Trump’s New War on Immigrants

The Trump Administration is about to change the rules of naturalization in a way intended to drastically cut the number of immigrants who become U.S. citizens. According to NBC News, the White House’s plan is to make immigrants who have received any public assistance ineligible to become citizens. (The Department of Homeland Security did not deny the plan’s existence to NBC.) It is impossible to predict exactly how many people will be affected, but immigration experts think the impact will be enormous. The new rules appear to use the broadest possible definition of public assistance—one that includes Obamacare and children’s health insurance—meaning that most potential new citizens will be ineligible for naturalization.

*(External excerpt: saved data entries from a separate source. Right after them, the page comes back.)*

Lemma dict_sum_insert_le (results : gmap string nat) file_path n :
  (dict_sum (<[file_path := n]> results) ≤ n + dict_sum results)%nat.
Proof.
  destruct (results !! file_path) as [m|] eqn:Hlook.
  - replace (<[file_path := n]> results)
      with (<[file_path := n]> (delete file_path results)).
    + rewrite dict_sum_insert_fresh by apply lookup_delete_eq.
      unfold dict_sum at 2. rewrite <- (map_to_list_delete results file_path m Hlook).
      csimpl. unfold dict_sum. lia.
    + rewrite insert_delete. by rewrite decide_True.
  - by rewrite dict_sum_insert_fresh.
Qed.

(** The loop over [files] from any value of the two local variables. *)
Lemma for_each_entries batch_size files acc st :
  ∃ acc' records s',
    for_each files (process_entry batch_size) acc st
    = (Returned acc', (s', st.2 ++ records))
    ∧ (∀ f, is_Some (acc'.1 !! f) ↔ is_Some (acc.1 !! f) ∨ f ∈ files)
    ∧ (length (sentences s') + acc.2 = length (sentences st.1) + acc'.2)%nat
    ∧ (dict_sum acc'.1 + acc.2 ≤ dict_sum acc.1 + acc'.2)%nat
    ∧ (NoDup files → (∀ f, f ∈ files → acc.1 !! f = None) →
       (dict_sum acc'.1 + acc.2 = dict_sum acc.1 + acc'.2)%nat)
    ∧ (∀ d, d ∈ documents st.1 → d ∈ documents s')
    ∧ (∀ f, f ∈ files → ∃ d, d ∈ documents s' ∧ doc_file_path d = f).
Proof.
  revert acc st. induction files as [|file_path files IH]; intros acc st.
  - exists acc, [], st.1. destruct st as [s lg]. simpl. rewrite app_nil_r.
    split; [done|]. split_and!; try done.
    + intros f. split; [by left|]. intros [?|Hf]; [done|by apply elem_of_nil in Hf].
    + intros f Hf. by apply elem_of_nil in Hf.
  - destruct (process_entry_outcome batch_size file_path acc st)
      as (n & records1 & s1 & Hentry & Hlen1 & Hkeep1 & Hnew1).
    destruct (IH (<[file_path := n]> acc.1, (acc.2 + n)%nat) (s1, st.2 ++ records1))
      as (acc' & records2 & s' & Hrest & Hkeys & Hlen2 & Hle & Heq & Hkeep2 & Hnew2).
    cbn [fst snd] in Hkeys, Hlen2, Hle, Heq, Hkeep2, Hnew2.
    exists acc', (records1 ++ records2), s'.
    split.
    { cbn [for_each]. unfold mbind at 1, M_bind, bind. rewrite Hentry, Hrest.
      cbn [fst snd]. by rewrite <- app_assoc. }
    pose proof (dict_sum_insert_le acc.1 file_path n) as Hins.
    split_and!.
    + intros f. rewrite Hkeys, lookup_insert_is_Some', elem_of_cons.
      split; [intros [[->|?]|?]|intros [?|[->|?]]]; auto.
    + lia.
    + lia.
    + intros [Hnotin Hnodup]%NoDup_cons Hfresh.
      rewrite dict_sum_insert_fresh in Heq by (apply Hfresh; left).
      assert (dict_sum acc'.1 + (acc.2 + n) = n + dict_sum acc.1 + acc'.2)%nat; [|lia].
      apply Heq; [done|]. intros f Hf.
      rewrite lookup_insert_ne; [apply Hfresh; by right|].
      intros ->. done.
    + intros d Hd. by apply Hkeep2, Hkeep1.
    + intros f [->|Hf]%elem_of_cons; [|by apply Hnew2].
      destruct Hnew1 as (d & Hd & Hpath). exists d. split; [by apply Hkeep2|done].
Qed.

In 2016, the last year for which statistics are available, more than seven hundred and fifty thousand immigrants became American citizens. In order to apply for naturalization, an immigrant has to have lived in the United States as a legal permanent resident for thirty months out of a consecutive five years, depending on the reason she gained permanent-resident status. Because a green card often takes a number of years to obtain, most new citizens have been living in the United States for well more than five years. During that time, the chances are good that the immigrants have benefited from the provisions of the Affordable Care Act (either through the Medicaid expansion or by enrolling in an Obamacare marketplace plan) or used a program such as chip, which provides low-cost health insurance for children; in New York State, children in families of four earning up to $97,200 are eligible for chip. With an approach this broad, it seems likely that hundreds of thousands of people a year will be affected by the rules change.

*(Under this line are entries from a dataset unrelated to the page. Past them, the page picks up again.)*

(** [lseek(fd, offset, SEEK_SET)]: [false] is the result -1. *)
Definition sys_lseek (fd offset : Z) : M OS bool :=
  r ← next_call; s ← fetch;
  match os_fds s !! fd, r with
  | None, _ => mret false
  | _, Some (Errno _) => mret false
  | Some _, _ => if offset <? 0 then mret false else seek_to fd offset;; mret true
  end.

(** [open]: an existing file, or a new one if [create]; it must be new if [excl].
    The result is a descriptor above all open ones, or -1. *)
Definition new_fd (m : gmap Z (string * Z)) : Z := map_fold (λ fd _ n, Z.max (fd + 1) n) 3 m.

Definition sys_open (name : string) (create excl : bool) : M OS Z :=
  r ← next_call; s ← fetch;
  match r, os_files s !! name with
  | Some (Errno _), _ => mret (-1)
  | _, None => if create then
                 store (set_fds (<[new_fd (os_fds s) := (name, 0)]> (os_fds s))
                          (set_files (<[name := []]> (os_files s)) s));; mret (new_fd (os_fds s))
               else mret (-1)
  | _, Some _ => if excl then mret (-1)
                 else store (set_fds (<[new_fd (os_fds s) := (name, 0)]> (os_fds s)) s);; mret (new_fd (os_fds s))
  end.

(** [close] releases the descriptor even if it reports an error. *)
Definition sys_close (fd : Z) : M OS Z :=
  r ← next_call; s ← fetch;
  store (set_fds (delete fd (os_fds s)) s);;
  match os_fds s !! fd, r with
  | None, _ | _, Some (Errno _) => mret (-1)
  | Some _, _ => mret 0
  end.

(** ** The loops of [common/io/io.cpp]

    Each round uses up an outcome or does everything, so two rounds more than
    there are outcomes are enough.  The result is the return value together with
    the bytes placed in the caller's buffer. *)
Definition retry (e : Z) : bool := (e =? EAGAIN) || (e =? EINTR).

Fixpoint writen_loop (n : nat) (fd : Z) (buf : list Z) : M OS Z :=
  match buf with
  | [] => mret 0
  | _ =>
      match n with
      | O => abort
      | S n =>
          r ← sys_write fd buf;
          match r with
          | IoOk bs => writen_loop n fd (drop (length bs) buf)
          | IoErr err => if negb (retry err) then mret err else writen_loop n fd buf
          end
      end
  end.

Definition writen (fd : Z) (buf : list Z) : M OS Z := λ s, writen_loop (2 + length (os_script s)) fd buf s.

Fixpoint readn_loop (n : nat) (fd size : Z) (buf : list Z) : M OS (Z * list Z) :=
  if 0 <? size then
    match n with
    | O => abort
    | S n =>
        r ← sys_read fd size;
        match r with
        | IoOk [] => mret (-1, buf)
        | IoOk bs => readn_loop n fd (size - Z.of_nat (length bs)) (buf ++ bs)
        | IoErr err => if negb (retry err) then mret (err, buf) else readn_loop n fd size buf
        end
    end
  else mret (0, buf).

Definition readn (fd size : Z) : M OS (Z * list Z) := λ s, readn_loop (2 + length (os_script s)) fd size [] s.

Fixpoint preadn_loop (n : nat) (fd size offset : Z) (buf : list Z) : M OS (Z * list Z) :=
  if 0 <? size then
    match n with
    | O => abort
    | S n =>
        r ← sys_pread fd size offset;
        match r with
        | IoOk [] => mret (-1, buf)
        | IoOk bs => preadn_loop n fd (size - Z.of_nat (length bs)) (offset + Z.of_nat (length bs)) (buf ++ bs)
        | IoErr err => if negb (retry err) then mret (err, buf) else preadn_loop n fd size offset buf
        end
    end
  else mret (0, buf).

Definition preadn (fd size offset : Z) : M OS (Z * list Z) :=
  λ s, preadn_loop (2 + length (os_script s)) fd size offset [] s.

Fixpoint pwriten_loop (n : nat) (fd : Z) (buf : list Z) (offset : Z) : M OS Z :=
  match buf with
  | [] => mret 0
  | _ =>
      match n with
      | O => abort
      | S n =>
          r ← sys_pwrite fd buf offset;
          match r with
          | IoOk [] => mret EIO
          | IoOk bs => pwriten_loop n fd (drop (length bs) buf) (offset + Z.of_nat (length bs))
          | IoErr err => if negb (retry err) then mret err else pwriten_loop n fd buf offset
          end
      end
  end.

Definition pwriten (fd : Z) (buf : list Z) (offset : Z) : M OS Z :=
  λ s, pwriten_loop (2 + length (os_script s)) fd buf offset s.

(** ** Bytes stored at an offset *)
Lemma lookup_take_if {A} (l : list A) n i : take n l !! i = if decide (i < n)%nat then l !! i else None.
Proof. case_decide; [by apply lookup_take_lt|]. apply lookup_take_ge. lia. Qed.

Lemma lookup_replicate_if {A} (x : A) n i : replicate n x !! i = if decide (i < n)%nat then Some x else None.
Proof. case_decide; [by apply lookup_replicate_2|]. apply lookup_replicate_None. lia. Qed.

Lemma file_put_lookup c off bs i :
  0 ≤ off → bs ≠ [] →
  file_put c off bs !! i =
    if decide (Z.to_nat off ≤ i < Z.to_nat off + length bs)%nat then bs !! (i - Z.to_nat off)%nat
    else if decide (i < Z.to_nat off ∧ length c ≤ i)%nat then Some 0
    else c !! i.
Proof.
  intros Ho Hb. unfold file_put. destruct bs as [|b bs]; [done|]. clear Hb. set (l := b :: bs). clearbody l.
  set (o := Z.to_nat off). clearbody o.
  rewrite !lookup_app, lookup_take_if, lookup_replicate_if, length_take, length_replicate, lookup_drop.
  destruct (decide (i < o)%nat) as [H1|H1].
  - rewrite (decide_False (P:=(o ≤ i < o + length l)%nat)) by lia.
    destruct (c !! i) as [x|] eqn:E.
    + apply lookup_lt_Some in E. rewrite decide_False by lia. done.
    + apply lookup_ge_None in E. rewrite decide_True by lia.
      rewrite decide_True by lia. done.
  - rewrite (decide_False (P:=(i < o ∧ length c ≤ i)%nat)) by lia.
    rewrite (decide_False (P:=(_ < o - length c)%nat)) by lia.
    replace (i - o `min` length c - (o - length c))%nat with (i - o)%nat by lia.
    destruct (decide (o ≤ i < o + length l)%nat) as [H2|H2].
    + destruct (lookup_lt_is_Some_2 l (i - o)) as [x ->]; [lia|done].
    + rewrite (lookup_ge_None_2 l) by lia. f_equal. lia.
Qed.

Lemma file_put_length c off bs :
  0 ≤ off → bs ≠ [] → length (file_put c off bs) = Nat.max (length c) (Z.to_nat off + length bs).
Proof.
  intros Ho Hb. unfold file_put. destruct bs as [|b bs]; [done|].
  rewrite !length_app, length_take, length_replicate, length_drop. lia.
Qed.

(** Two adjacent pieces are one. *)
Lemma file_put_app c off bs1 bs2 :
  0 ≤ off → file_put (file_put c off bs1) (off + Z.of_nat (length bs1)) bs2 = file_put c off (bs1 ++ bs2).
Proof.
  intros Ho. destruct bs1 as [|a bs1]; [by rewrite Z.add_0_r|]. set (l1 := a :: bs1).
  destruct bs2 as [|b bs2]; [by rewrite app_nil_r|]. set (l2 := b :: bs2).
  assert (l1 ≠ [] ∧ l2 ≠ [] ∧ l1 ++ l2 ≠ []) as (H1 & H2 & H3) by done. clearbody l1 l2.
  apply list_eq. intros i. rewrite !file_put_lookup, file_put_length, length_app, lookup_app by (done || lia).
  replace (Z.to_nat (off + Z.of_nat (length l1))) with (Z.to_nat off + length l1)%nat by lia.
  destruct (decide (Z.to_nat off + length l1 ≤ i < Z.to_nat off + length l1 + length l2)%nat).
  - rewrite decide_True by lia. rewrite (lookup_ge_None_2 l1) by lia. f_equal. lia.
  - destruct (decide (Z.to_nat off ≤ i < Z.to_nat off + length l1)%nat).
    + rewrite decide_False by lia. rewrite decide_True by lia.
      destruct (lookup_lt_is_Some_2 l1 (i - Z.to_nat off)) as [x ->]; [lia|done].
    + rewrite decide_False by lia. rewrite (decide_False (P:=(Z.to_nat off ≤ i < _)%nat)) by lia. done.
Qed.

(** ** The loops *)

(** The state in which [fd]'s file holds [c], its offset is [off] and the
    outcomes [l] are left. *)
Definition os_at (s : OS) (fd : Z) (name : string) (c : list Z) (off : Z) (l : list sysret) : OS :=
  mkOS (<[name := c]> (os_files s)) (<[fd := (name, off)]> (os_fds s)) l (os_now s) (os_ticks s).

Lemma os_at_eq s fd name off c :
  os_fds s !! fd = Some (name, off) → os_files s !! name = Some c → os_at s fd name c off (os_script s) = s.
Proof. intros H1 H2. unfold os_at. rewrite (insert_id _ _ _ H1), (insert_id _ _ _ H2). by destruct s. Qed.

Lemma os_at_at s fd name c off l c' off' l' :
  os_at (os_at s fd name c off l) fd name c' off' l' = os_at s fd name c' off' l'.
Proof. unfold os_at. cbn. by rewrite !insert_insert_eq. Qed.

Definition next_script (l : list sysret) : list sysret := drop 1 l.

Lemma next_call_eq s : next_call s = Some (head (os_script s), set_script (next_script (os_script s)) s).
Proof. unfold next_call. mstep. destruct s as [fs fds [|r l] now ticks]; done. Qed.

The first and easiest argument against the change in naturalization rules is that it’s unfair. In effect, the government is reneging on a deal that immigrants entered into years ago: they have to live in the country legally, as upstanding future citizens, for a certain number of years, and then they can become citizens. They have been paying taxes: almost all immigrants, including those who are in the country illegally, pay taxes. People who are applying for naturalization have, in other words, been contributing their fair share to the system. Although all this is true, this objection doesn’t go far enough.